OS DONS EXTRAORDINÁRIOS

L. Hérbet


A Bíblia em 1 Coríntios 12: 7-11, Efésios 4: 11-12 e 1 Pedro 4: 10-11 revela-nos que o Espírito do Senhor concede aos crentes habilidades sobrenaturais para que a igreja possa cumprir a sua missão no mundo até a volta de Jesus Cristo. A relação dos dons espirituais é enorme (1 Co. 12: 4-11, 28-30; Rm. 12: 6-8; Ef. 4:11; 1 Pe. 4: 9-10): profecia, ensino, cura, hospitalidade, milagres, sabedoria, socorro, generosidade, etc. Dentre os dons espirituais, existiu um grupo de dons especiais que foram destinados a autenticar diante dos judeus incrédulos à nova mensagem vinda da parte de Deus – o evangelho de Cristo. Chamados de dons extraordinários, os dons de milagres, cura, exorcismo, profecia, línguas e interpretação foram concedidos aos apóstolos e outras poucas pessoas próximas dos discípulos e apóstolos (1).

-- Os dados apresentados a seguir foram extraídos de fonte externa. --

Lemma removing_done p root p' : removing p root p' [] -> mapTx p' !! txid root = None -> without p root p'.
Proof.
  intros [Hok Hsub _ Hg Hc] Hroot. split; [done| |done]. intros h e. split.
  - intros E. split; [by eapply lookup_weaken|]. intros Hd. enough (mapTx p' !! h = None) by congruence.
    clear E. revert h Hd. apply rtc_ind_r; [done|]. intros a b _ Hab IH. destruct (Hc a b IH Hab) as [|Hin]; [done|set_solver].
  - intros [E Hnd]. destruct (mapTx p' !! h) as [e'|] eqn:E'; [|destruct Hnd; by apply Hg].
    rewrite (lookup_weaken _ _ _ _ E' Hsub) in E. congruence.
Qed.

Lemma remove_spec p tx : pool_ok p -> exists p' r, remove p tx true = Ok (p', r) /\ without p tx p'.
Proof.
  intros Hp. unfold remove. cbn [andb]. set (root := txid tx).
  set (n := if negb (exists_tx p root) then length (tx_vout tx) else O).
  destruct (children_spec p root n 0 Hp) as (cs & Ecs & _ & Hcs).
  assert ((if negb (exists_tx p root) then children p root (length (tx_vout tx)) 0 else Ok []) = Ok cs) as ->.
  { unfold n in *. destruct (negb (exists_tx p root)); [done|]. cbn in Ecs. done. }
  cbn [res_bind]. assert (removing p tx p (root :: cs)) as Hr.
  { split; [done|done| | |].
    - intros h. rewrite elem_of_cons. intros [->|Hin]; [apply rtc_refl|]. apply Hcs in Hin as (j & k & Hj & Ej).
      destruct (next_entry p _ _ _ Hp Ej) as (e & He & Ho). apply rtc_once. exists e, j. split; [done|]. split; [done|]. split; [|by right].
      unfold n, exists_tx in Hj. unfold outputs_of. fold root. destruct (mapTx p !! root) as [er|].
      + rewrite bool_decide_true in Hj by (by eexists). cbn in Hj. lia.
      + rewrite bool_decide_false in Hj by (by intros [? ?]). cbn in Hj. unfold zlen. lia.
    - intros h [e He] E. congruence.
    - intros a b Ha (e & i & He & Ho & Hi & Hroot). right. destruct Hroot as [[ea Ea]|Ea]; [congruence|]. subst a. fold root in Ha, Ho, Hi. rewrite elem_of_cons. right.
      apply Hcs. destruct (entry_next p _ _ _ Hp He Ho) as [k Ek]. exists i, k. split; [|done].
      unfold outputs_of in Hi. rewrite Ha in Hi. unfold n, exists_tx. rewrite Ha, bool_decide_false by (by intros [? ?]). cbn. unfold zlen in Hi. lia. }
  destruct (remove_loop_spec p tx _ p (root :: cs) [] Hr (Nat.le_refl _)) as (p' & r & E & Hr' & _ & Hq).
  exists p', r. split; [exact E|]. apply removing_done; [done|]. apply Hq. set_solver.
Qed.

(** ** Removing one transaction without its descendants *)

Lemma remove_loop_nil fuel p b r : remove_loop fuel p [] b r = Ok (p, r).
Proof. by destruct fuel. Qed.

Lemma remove_one p tx : pool_ok p -> exists p' r, remove p tx false = Ok (p', r) /\ pool_ok p' /\ mapTx p' = delete (txid tx) (mapTx p).
Proof.
  intros Hp. unfold remove. cbn [andb res_bind length Nat.add remove_loop]. destruct (mapTx p !! txid tx) as [e|] eqn:E.
  - cbn [res_bind app]. rewrite remove_loop_nil. eexists _, _. split; [done|]. split; [by apply erase_ok|done].
  - rewrite remove_loop_nil. eexists _, _. split; [done|]. split; [done|]. by rewrite delete_id.
Qed.

(** ** Smaller pools *)

Record shrinks p p' : Prop := { sh_ok : pool_ok p'; sh_sub : mapTx p' ⊆ mapTx p }.

Lemma shrinks_refl p : pool_ok p -> shrinks p p.
Proof. by split. Qed.
Lemma shrinks_trans p1 p2 p3 : shrinks p1 p2 -> shrinks p2 p3 -> shrinks p1 p3.
Proof. intros [_ H1] [Hok H2]. split; [done|]. by etrans. Qed.

Lemma without_shrinks p tx p' : without p tx p' -> shrinks p p'.
Proof. intros [Hok Hl _]. split; [done|]. apply map_subseteq_spec. intros h e He. by apply Hl in He as [He _]. Qed.

Lemma shrinks_gone p p' h : shrinks p p' -> mapTx p !! h = None -> mapTx p' !! h = None.
Proof. intros [_ Hs] E. by eapply lookup_weaken_None. Qed.

Lemma next_tx_spec p o h : pool_ok p -> next_tx p o = Some h <-> exists e, mapTx p !! h = Some e /\ o ∈ prevouts (e_tx e).
Proof.
  intros Hp. unfold next_tx. split.
  - destruct (mapNextTx p !! o) as [[h' n]|] eqn:E; [|done]. cbn. intros [= ->]. by eapply next_entry.
  - intros (e & He & Ho). destruct (entry_next p o h e Hp He Ho) as [n ->]. done.
Qed.

Lemma nullifier_tx_spec p nf h : pool_ok p -> nullifier_tx p nf = Some h <-> exists e, mapTx p !! h = Some e /\ nf ∈ nullifiers (e_tx e).
Proof. intros Hp. apply (po_null p Hp). Qed.

(** ** Removing several transactions of the pool *)

(** The transaction [b] of the pool spends an output of the transaction [a] of the pool. *)
Definition spends_in p (a b : bytes) : Prop :=
  exists ea eb i, mapTx p !! a = Some ea /\ mapTx p !! b = Some eb /\ (a, i) ∈ prevouts (e_tx eb) /\ 0 <= i < zlen (tx_vout (e_tx ea)).

Definition in_pool p (tx : CTransaction) : Prop := exists e, mapTx p !! txid tx = Some e /\ e_tx e = tx.

Lemma descends_in_pool p tx h : in_pool p tx -> descends p tx h <-> rtc (spends_in p) (txid tx) h.
Proof.
  intros (e & He & Et). assert (forall a b, child p tx a b <-> spends_in p a b) as Hc.
  { intros a b. unfold child, outputs_of. split.
    - intros (eb & i & Hb & Ho & Hi & Ha). assert (exists ea, mapTx p !! a = Some ea) as [ea Ea].
      { destruct Ha as [[ea Ea]|Ea]; [by exists ea|]. subst a. by exists e. }
      rewrite Ea in Hi. by exists ea, eb, i.
    - intros (ea & eb & i & Ea & Eb & Ho & Hi). exists eb, i. rewrite Ea. split; [done|]. split; [done|]. split; [done|]. left. by eexists. }
  unfold descends. clear He Et. split; intros Hr; induction Hr as [|a b c Hab _ IH]; try done; (eapply rtc_l; [by apply Hc|exact IH]).
Qed.

(** What has been removed from [p0] took its children along. *)
Record pruned p0 p : Prop := {
  pr_shrinks : shrinks p0 p;
  pr_closed : forall a b, spends_in p0 a b -> mapTx p !! a = None -> mapTx p !! b = None
}.

Lemma pruned_refl p : pool_ok p -> pruned p p.
Proof. intros Hp. split; [by apply shrinks_refl|]. intros a b (ea & _ & _ & Ea & _) E. congruence. Qed.

Lemma spends_in_sub p p' a b : mapTx p' ⊆ mapTx p -> spends_in p a b -> is_Some (mapTx p' !! a) -> is_Some (mapTx p' !! b) -> spends_in p' a b.
Proof.
  intros Hs (ea & eb & i & Ea & Eb & Ho & Hi) [ea' Ea'] [eb' Eb'].
  rewrite (lookup_weaken _ _ _ _ Ea' Hs) in Ea. rewrite (lookup_weaken _ _ _ _ Eb' Hs) in Eb. injection Ea as ->. injection Eb as ->. by exists ea, eb, i.
Qed.
Lemma spends_in_mono p p' a b : mapTx p' ⊆ mapTx p -> spends_in p' a b -> spends_in p a b.
Proof. intros Hs (ea & eb & i & Ea & Eb & Ho & Hi). exists ea, eb, i. by rewrite (lookup_weaken _ _ _ _ Ea Hs), (lookup_weaken _ _ _ _ Eb Hs). Qed.

Lemma pruned_trans p1 p2 p3 : pruned p1 p2 -> pruned p2 p3 -> pruned p1 p3.
Proof.
  intros [H1 C1] [H2 C2]. split; [by eapply shrinks_trans|]. intros a b Hab Ha.
  destruct (mapTx p2 !! b) as [eb|] eqn:Eb; [|by eapply shrinks_gone].
  destruct (mapTx p2 !! a) as [ea|] eqn:Ea; [|by rewrite (C1 a b Hab Ea) in Eb].
  apply (C2 a b); [|done]. apply (spends_in_sub p1); [apply H1|done|by eexists|by eexists].
Qed.

Lemma without_pruned p tx p' : without p tx p' -> pruned p p'.
Proof.
  intros Hw. split; [by eapply without_shrinks|]. intros a b Hab Ha. destruct (mapTx p' !! b) as [e|] eqn:Eb; [|done]. exfalso.
  apply (wo_left _ _ _ Hw) in Eb as [Eb Hnd]. destruct Hab as (ea & eb & i & Ea & Eb' & Ho & Hi). apply Hnd. eapply rtc_r.
  - apply (wo_gone _ _ _ Hw a); [by eexists|done].
  - exists eb, i. split; [done|]. split; [done|]. unfold outputs_of. rewrite Ea. split; [done|]. left. by eexists.
Qed.

Lemma pruned_descends p0 p tx h e : pruned p0 p -> in_pool p0 tx -> mapTx p !! h = Some e ->
  descends p tx h <-> rtc (spends_in p0) (txid tx) h.
Proof.
  intros [[_ Hs] Hc] (er & Her & Et) He. split.
  - intros Hd. apply (descends_in_pool p0); [by exists er|]. clear e He. revert h Hd. apply rtc_ind_r; [apply rtc_refl|].
    intros a b _ Hab IH. eapply rtc_r; [exact IH|]. destruct Hab as (eb & i & Hb & Ho & Hi & Ha). exists eb, i. split; [by eapply lookup_weaken|]. split; [done|].
    unfold outputs_of in *. destruct (mapTx p !! a) as [ea|] eqn:Ea.
    + rewrite (lookup_weaken _ _ _ _ Ea Hs). split; [done|]. left. by eexists.
    + destruct Ha as [[? ?]|Ea']; [done|]. rewrite <- Et in Hi. rewrite Ea', Her. split; [done|]. left. by eexists.
  - intros Hr. revert h Hr e He. apply (rtc_ind_r (fun h => forall e, mapTx p !! h = Some e -> descends p tx h)); [intros; apply rtc_refl|].
    intros a b _ Hab IH e He. destruct (mapTx p !! a) as [ea|] eqn:Ea; [|by rewrite (Hc a b Hab Ea) in He].
    eapply rtc_r; [by eapply IH|]. destruct Hab as (ea' & eb' & i & Ha & Hb & Ho & Hi).
    rewrite (lookup_weaken _ _ _ _ Ea Hs) in Ha. rewrite (lookup_weaken _ _ _ _ He Hs) in Hb. injection Ha as <-. injection Hb as <-.
    exists e, i. unfold outputs_of. rewrite Ea. split; [done|]. split; [done|]. split; [done|]. left. by eexists.
Qed.

Lemma pruned_without p0 p tx p' : pruned p0 p -> in_pool p0 tx -> without p tx p' -> pruned p0 p'.
Proof.
  intros Hpr Hin Hw. destruct (Hpr) as [Hsh Hc]. split; [eapply shrinks_trans; [exact Hsh|by eapply without_shrinks]|].
  intros a b Hab Ha. destruct (mapTx p' !! b) as [e|] eqn:Eb; [|done]. exfalso. apply (wo_left _ _ _ Hw) in Eb as [Eb Hnd].
  destruct (mapTx p !! a) as [ea|] eqn:Ea; [|by rewrite (Hc a b Hab Ea) in Eb]. apply Hnd.
  rewrite (pruned_descends p0 p tx b e) by done. eapply rtc_r; [|exact Hab]. rewrite <- (pruned_descends p0 p tx a ea) by done.
  apply (wo_gone _ _ _ Hw); [by eexists|done].
Qed.

Lemma remove_all_loop p0 p txs : pruned p0 p -> Forall (in_pool p0) txs -> exists p', remove_all p txs = Ok p' /\ pruned p0 p' /\
  forall h e, mapTx p' !! h = Some e <-> mapTx p !! h = Some e /\ forall tx, tx ∈ txs -> ~ rtc (spends_in p0) (txid tx) h.
Proof.
  revert p. induction txs as [|tx txs IH]; intros p Hpr Hin; cbn [remove_all].
  - exists p. split; [done|]. split; [done|]. intros h e. set_solver.
  - apply Forall_cons in Hin as [Htx Hin]. destruct (remove_spec p tx (sh_ok _ _ (pr_shrinks _ _ Hpr))) as (p1 & r & -> & Hw). cbn [res_bind fst].
    destruct (IH p1 (pruned_without _ _ _ _ Hpr Htx Hw) Hin) as (p' & E & Hpr' & Hl). exists p'. split; [done|]. split; [done|].
    intros h e. rewrite Hl, (wo_left _ _ _ Hw). split.
    + intros [[He Hnd] Ho]. split; [done|]. intros tx'. rewrite elem_of_cons. intros [->|Hin']; [|by apply Ho].
      by rewrite <- (pruned_descends p0 p tx h e).
    + intros [He Ho]. split; [split; [done|]|].
      * rewrite (pruned_descends p0 p tx h e) by done. apply Ho. set_solver.
      * intros tx' Hin'. apply Ho. set_solver.
Qed.

Lemma elem_of_pool_entries p e : e ∈ pool_entries p <-> exists h, mapTx p !! h = Some e.
Proof.
  unfold pool_entries. rewrite list_elem_of_fmap. split.
  - intros ([h e'] & -> & Hin). exists h. by apply elem_of_map_to_list in Hin.
  - intros [h He]. exists (h, e). split; [done|]. by apply elem_of_map_to_list.
Qed.

(** The entries that leave a pool when those that [bad] holds of are removed: they and their
    descendants, and nothing else. *)
Record dropped p (bad : CTxMemPoolEntry -> Prop) p' : Prop := {
  dr_pruned : pruned p p';
  dr_left : forall h e, mapTx p' !! h = Some e <->
    mapTx p !! h = Some e /\ forall a ea, mapTx p !! a = Some ea -> bad ea -> ~ rtc (spends_in p) a h
}.

Lemma remove_all_spec p (bad : CTxMemPoolEntry -> Prop) l : pool_ok p ->
  (forall tx, tx ∈ l <-> exists e, e ∈ pool_entries p /\ e_tx e = tx /\ bad e) ->
  exists p', remove_all p l = Ok p' /\ dropped p bad p'.
Proof.
  intros Hp Hl. destruct (remove_all_loop p p l (pruned_refl p Hp)) as (p' & E & Hpr & Hd).
  - apply Forall_forall. intros tx (e & [h He]%elem_of_pool_entries & <- & _)%Hl. exists e. by rewrite (po_key p Hp _ _ He).
  - exists p'. split; [done|]. split; [done|]. intros h e. rewrite Hd. split.
    + intros [He Ho]. split; [done|]. intros a ea Ha Hb. rewrite <- (po_key p Hp _ _ Ha). apply Ho, Hl. exists ea. split; [|done].
      apply elem_of_pool_entries. by exists a.
    + intros [He Ho]. split; [done|]. intros tx (ea & [a Ha]%elem_of_pool_entries & <- & Hb)%Hl. rewrite (po_key p Hp _ _ Ha). by eapply Ho.
Qed.

Lemma dropped_bad p bad p' h e : dropped p bad p' -> mapTx p' !! h = Some e -> ~ bad e.
Proof. intros [_ Hl] He Hb. destruct (proj1 (Hl h e) He) as [He0 Ho]. by apply (Ho h e He0 Hb), rtc_refl. Qed.

Lemma filter_entries p (f : CTxMemPoolEntry -> bool) tx :
  tx ∈ map e_tx (List.filter f (pool_entries p)) <-> exists e, e ∈ pool_entries p /\ e_tx e = tx /\ f e = true.
Proof.
  rewrite list_elem_of_In, in_map_iff. setoid_rewrite filter_In. setoid_rewrite list_elem_of_In. naive_solver.
Qed.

Esses sinais especiais atestavam a pregação da nova mensagem e removiam qualquer pretexto de dúvida ou incredulidade de quem estava ouvindo. Foi exatamente o que aconteceu com João Batista quando encarcerado e em momento de dúvida e angústia, foi confortado por Jesus quando mandou lhe dizer: "... Ide, e anunciai a João as coisas que ouvis e vedes: os cegos vêem, e os coxos andam; os leprosos são limpos, e os surdos ouvem; os mortos são ressuscitados, e aos pobres é anunciado o evangelho." (Mt. 11: 4-5). Por isso, Paulo foi capaz de afirmar: "Porque o nosso evangelho não foi a vós somente em palavras, mas também em poder, e no Espírito Santo..." (1 Ts. 1:5). Esse poder foi manifestado frequentemente através dos apóstolos quando muitos eram curados de suas enfermidades, ressuscitados e libertos da opressão e possessão demoníaca. O evangelho, as boas novas, era algo novo, uma mensagem nova para aquele povo que não reconheceram o Seu Messias; ainda não tinha o Novo Testamento sido escrito. A confiança dava-se na palavra falada dos apóstolos (a mensagem proclamada), e por isso aprouve a Deus confirmar a pregação de seu evangelho através de sinais e maravilhas.

Em Atos 5:12 lemos que "muitos sinais e prodígios eram feitos entre o povo pelas mãos dos apóstolos" e quando questionado sobre sua autoridade apostólica, Paulo responde que "os sinais de meu apostolado foram manifestados entre vós com toda a paciência, por sinais, prodígios e maravilhas." (2 Co. 12:12). Portanto, no meio deles, da igreja e do povo em geral, Deus estava confirmando o ministério dos apóstolos, validando suas pregações e ensinamentos através dos sinais, dos milagres, curas e expulsão de demônios. Podemos, então, concluir claramente que Deus destinou esses dons aos apóstolos e poucas outras pessoas no início da igreja.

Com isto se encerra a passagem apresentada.